TASK ITEM:
Take the lines below from the first through the one that contains "save_graph [] = None" and copy them exactly.

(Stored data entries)
--- START ---
(** X18. At the end of a training episode the graph is redrawn exactly when more
    than 10 seconds have passed since it was last drawn, and the time of
    that drawing becomes the new reference; otherwise neither happens.
    [save_graph] refuses an empty history, but the history handed to it
    here holds at least this episode's return, so the drawing never fails
    for that reason. *)
Theorem graph_refresh (episode : Z) (x now : Q) (ag ag' : Agent W)
        (tk tk' : Trackers) :
  episode_end true episode x now ag tk = Ok (ag', tk') ->
  (if Qltb 10 (now - last_graph_update_time ag) then
     last_graph_update_time ag' = now
     /\ count is_save_graph (trace ag') = S (count is_save_graph (trace ag))
   else
     last_graph_update_time ag' = last_graph_update_time ag
     /\ count is_save_graph (trace ag') = count is_save_graph (trace ag))
  /\ save_graph [] = None
  /\ exists g, save_graph (rewards_per_episode ag') = Some g.
Proof.
  intros H. split; [|split; [reflexivity|]].
  - revert H. unfold episode_end, average_block, best_block.
    destruct (Qltb 10 _); destruct (_ =? 0)%Z;
      [destruct (gt_best _ (best_average_reward tk))| |
       destruct (gt_best _ (best_average_reward tk))|];
      cbn; destruct (_ && _); cbn;
      intros H; try apply bind_Ok_inv in H as (pct & _ & H);
      injection H as <- _;
      cbn [last_graph_update_time trace emit save];
      rewrite ?count_app; cbn; split; try reflexivity; lia.
  - apply save_graph_nonempty.
    apply episode_end_frame in H as (Hr & _). rewrite Hr.
    intros E. apply (f_equal (@length _)) in E. rewrite length_app in E.
    cbn in E. lia.
Qed.

End GraphRefresh.

Lemma graph_refresh_witness :
  exists ag' tk',
    episode_end true 3 5 11 (Toy.fresh Toy.hp) (mkTrackers NegInf NegInf)
    = Ok (ag', tk')
    /\ last_graph_update_time ag' = 11.
Proof.
  destruct (episode_end true 3 5 11 (Toy.fresh Toy.hp) (mkTrackers NegInf NegInf))
    as [[ag' tk']|x] eqn:E; [|vm_compute in E; discriminate].
  exists ag', tk'. split; [reflexivity|].
  destruct (graph_refresh Toy.W _ _ _ _ _ _ _ E) as (Ht & _).
  cbn in Ht. apply Ht.
Defined.

(** ** Sampling the whole store *)

Lemma map_nth_seq {A : Type} (l : list A) (d : A) :
  map (fun p => nth p l d) (seq 0 (length l)) = l.
Proof.
  apply nth_ext with (d := d) (d' := d).
  - rewrite length_map, length_seq. reflexivity.
  - intros n Hn. rewrite length_map, length_seq in Hn.
    rewrite nth_indep with (d' := nth 0 l d)
      by (rewrite length_map, length_seq; exact Hn).
    rewrite (map_nth (fun p => nth p l d) (seq 0 (length l)) 0%nat n).
    rewrite seq_nth by exact Hn. reflexivity.
Qed.

Lemma rows_of_draw (pop batch : list Transition) (d : list nat) (t0 : Transition) :
  length batch = length d ->
  (forall i p, nth_error d i = Some p ->
     exists t, nth_error pop p = Some t /\ nth_error batch i = Some t) ->
  batch = map (fun p => nth p pop t0) d.
Proof.
  revert batch. induction d as [|p d IH]; intros [|t batch] Hl Hrows;
    cbn in Hl; try discriminate; [reflexivity|].
  cbn [map]. f_equal.
  - destruct (Hrows 0%nat p eq_refl) as (t' & Hp & Ht). cbn in Ht.
    injection Ht as <-. symmetry. apply nth_error_nth. exact Hp.
  - apply IH; [lia|]. intros i q Hi. exact (Hrows (S i) q Hi).
Qed.

(** X19. Asking [sample] for as many transitions as the store holds returns every
    stored transition exactly once, in some order: the rows of the batch are
    a permutation of the store. *)
Theorem sample_whole_store (rb : ReplayBuffer) (d : list nat)
        (b : ReplayBuffer.Batch) :
  ReplayBuffer.sample rb (Z.of_nat (ReplayBuffer.size rb)) d = Ok b ->
  exists rows,
    Permutation rows (buffer rb)
    /\ ReplayBuffer.states b = map t_state rows
    /\ ReplayBuffer.actions b = map t_action rows
    /\ ReplayBuffer.rewards b = map t_reward rows
    /\ ReplayBuffer.next_states b = map t_next_state rows
    /\ ReplayBuffer.dones b = map t_done rows.
Proof.
  unfold ReplayBuffer.size. intros H.
  apply sample_Ok in H as (batch & Hs & Hne & ->).
  exists batch. cbn. split; [|repeat split].
  apply random_sample_Ok in Hs as (_ & (Hlen & Hnd & Hlt) & Hl & Hrows).
  destruct batch as [|t0 batch0] eqn:Eb; [contradiction|]. rewrite <- Eb in *.
  assert (Hbd : length batch = length d) by lia.
  rewrite (rows_of_draw (buffer rb) batch d t0 Hbd Hrows).
  apply Permutation_trans
    with (map (fun p => nth p (buffer rb) t0) (seq 0 (length (buffer rb))));
    [|rewrite map_nth_seq; apply Permutation_refl].
  apply Permutation_map.
  apply NoDup_Permutation_bis; [exact Hnd | rewrite length_seq; lia|].
  intros p Hp. apply in_seq. rewrite Forall_forall in Hlt.
  specialize (Hlt p Hp). lia.
Qed.

Lemma sample_whole_store_witness :
  exists b rows,
    ReplayBuffer.sample (replay_buffer (Toy.stocked Toy.hp)) 3
                        [2%nat; 0%nat; 1%nat] = Ok b
    /\ Permutation rows [Toy.t1; Toy.t2; Toy.t3]
    /\ ReplayBuffer.rewards b = map t_reward rows.
Proof.
  destruct (ReplayBuffer.sample (replay_buffer (Toy.stocked Toy.hp)) 3
                                [2%nat; 0%nat; 1%nat]) as [b|x] eqn:E;
    [|vm_compute in E; discriminate].
  exists b.
  destruct (sample_whole_store (replay_buffer (Toy.stocked Toy.hp))
              [2%nat; 0%nat; 1%nat] b E) as (rows & Hp & _ & _ & Hr & _).
  exists rows. split; [reflexivity|]. split; [exact Hp | exact Hr].
Defined.

(** ** What the learning step leaves alone *)

Section TrainFrame.

Variable W : Collaborators.
Variable hp : Hyper.

(** X20. A learning step works on the networks only: it neither adds to nor
    removes from the replay store, does not touch the environment, the
    history of returns, the graph clock or the checkpoint files, and emits
    no event other than its own updates. *)
Theorem train_leaves_orchestrator_state (ag ag' : Agent W) (r : TrainRand) :
  train hp ag r = Ok ag' ->
  replay_buffer ag' = replay_buffer ag
  /\ env ag' = env ag
  /\ rewards_per_episode ag' = rewards_per_episode ag
  /\ last_graph_update_time ag' = last_graph_update_time ag
  /\ disk ag' = disk ag
  /\ episodes ag' = episodes ag
  /\ exists evs,
       trace ag' = trace ag ++ evs
       /\ Forall (fun e => is_critic_step e = true \/ is_actor_step e = true
                           \/ is_target_sync e = true) evs.
Proof.
  unfold train. intros H.
  apply bind_Ok_inv in H as (b & _ & H).
  apply bind_Ok_inv in H as (tq & _ & H).
  destruct (critic_optimize W _ _ _ _ _) as [copt c].
  destruct (policy_freq hp =? 0)%Z; [discriminate|].
  destruct (total_it ag mod policy_freq hp =? 0)%Z.
  - destruct (actor_optimize W _ _ _ _) as [aopt a].
    injection H as <-. cbn. repeat (split; [reflexivity|]).
    exists [CriticStep tq; ActorStep; TargetSync].
    split; [rewrite <- app_assoc; reflexivity|].
    constructor; [left; reflexivity|].
    constructor; [right; left; reflexivity|].
    constructor; [right; right; reflexivity | constructor].
  - injection H as <-. cbn. repeat (split; [reflexivity|]).
    exists [CriticStep tq]. split; [reflexivity|].
    constructor; [left; reflexivity | constructor].
Qed.

End TrainFrame.

Lemma train_leaves_orchestrator_state_witness :
  exists ag',
    train Toy.hp (Toy.stocked Toy.hp) Toy.rand = Ok ag'
    /\ replay_buffer ag' = replay_buffer (Toy.stocked Toy.hp).
Proof.
  destruct (train Toy.hp (Toy.stocked Toy.hp) Toy.rand) as [ag'|x] eqn:E;
    [|vm_compute in E; discriminate].
  exists ag'. split; [reflexivity|].
  destruct (train_leaves_orchestrator_state Toy.W Toy.hp _ _ _ E) as (Hb & _).
  exact Hb.
Defined.

(** ** What a checkpoint holds *)

Section CheckpointContent.

Variable W : Collaborators.

(** X21. When the end of a training episode writes a checkpoint, the files hold
    the live policy and critic parameters the agent has at that moment (not
    the target networks); when it writes none, the files are left as they
    were.  A later [load] therefore restores the networks of the last
    hundredth episode whose average was a new best. *)
Theorem checkpoint_holds_live_networks (episode : Z) (x now : Q)
        (ag ag' : Agent W) (tk tk' : Trackers) :
  episode_end true episode x now ag tk = Ok (ag', tk') ->
  (checkpoint_due episode (rewards_per_episode ag') tk = true ->
   disk ag' = Some (actor ag', critic ag')
   /\ exists ag'', load ag' = Ok ag''
                   /\ actor ag'' = actor ag' /\ critic ag'' = critic ag')
  /\ (checkpoint_due episode (rewards_per_episode ag') tk = false ->
      disk ag' = disk ag).
Proof.
  intros H.
  destruct (episode_end_saves _ _ _ _ _ _ _ _ H) as (_ & _ & Hd).
  destruct (episode_end_frame _ _ _ _ _ _ _ _ _ H)
    as (_ & _ & _ & _ & Ha & Hc & _).
  split; intros Hdue; rewrite Hdue in Hd.
  - rewrite Ha, Hc. split; [exact Hd|].
    unfold load. rewrite Hd. eexists. split; [reflexivity|].
    cbn. split; congruence.
  - exact Hd.
Qed.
--- END ---
ANSWER FOR THE TASK:
(** X18. At the end of a training episode the graph is redrawn exactly when more
    than 10 seconds have passed since it was last drawn, and the time of
    that drawing becomes the new reference; otherwise neither happens.
    [save_graph] refuses an empty history, but the history handed to it
    here holds at least this episode's return, so the drawing never fails
    for that reason. *)
Theorem graph_refresh (episode : Z) (x now : Q) (ag ag' : Agent W)
        (tk tk' : Trackers) :
  episode_end true episode x now ag tk = Ok (ag', tk') ->
  (if Qltb 10 (now - last_graph_update_time ag) then
     last_graph_update_time ag' = now
     /\ count is_save_graph (trace ag') = S (count is_save_graph (trace ag))
   else
     last_graph_update_time ag' = last_graph_update_time ag
     /\ count is_save_graph (trace ag') = count is_save_graph (trace ag))
  /\ save_graph [] = None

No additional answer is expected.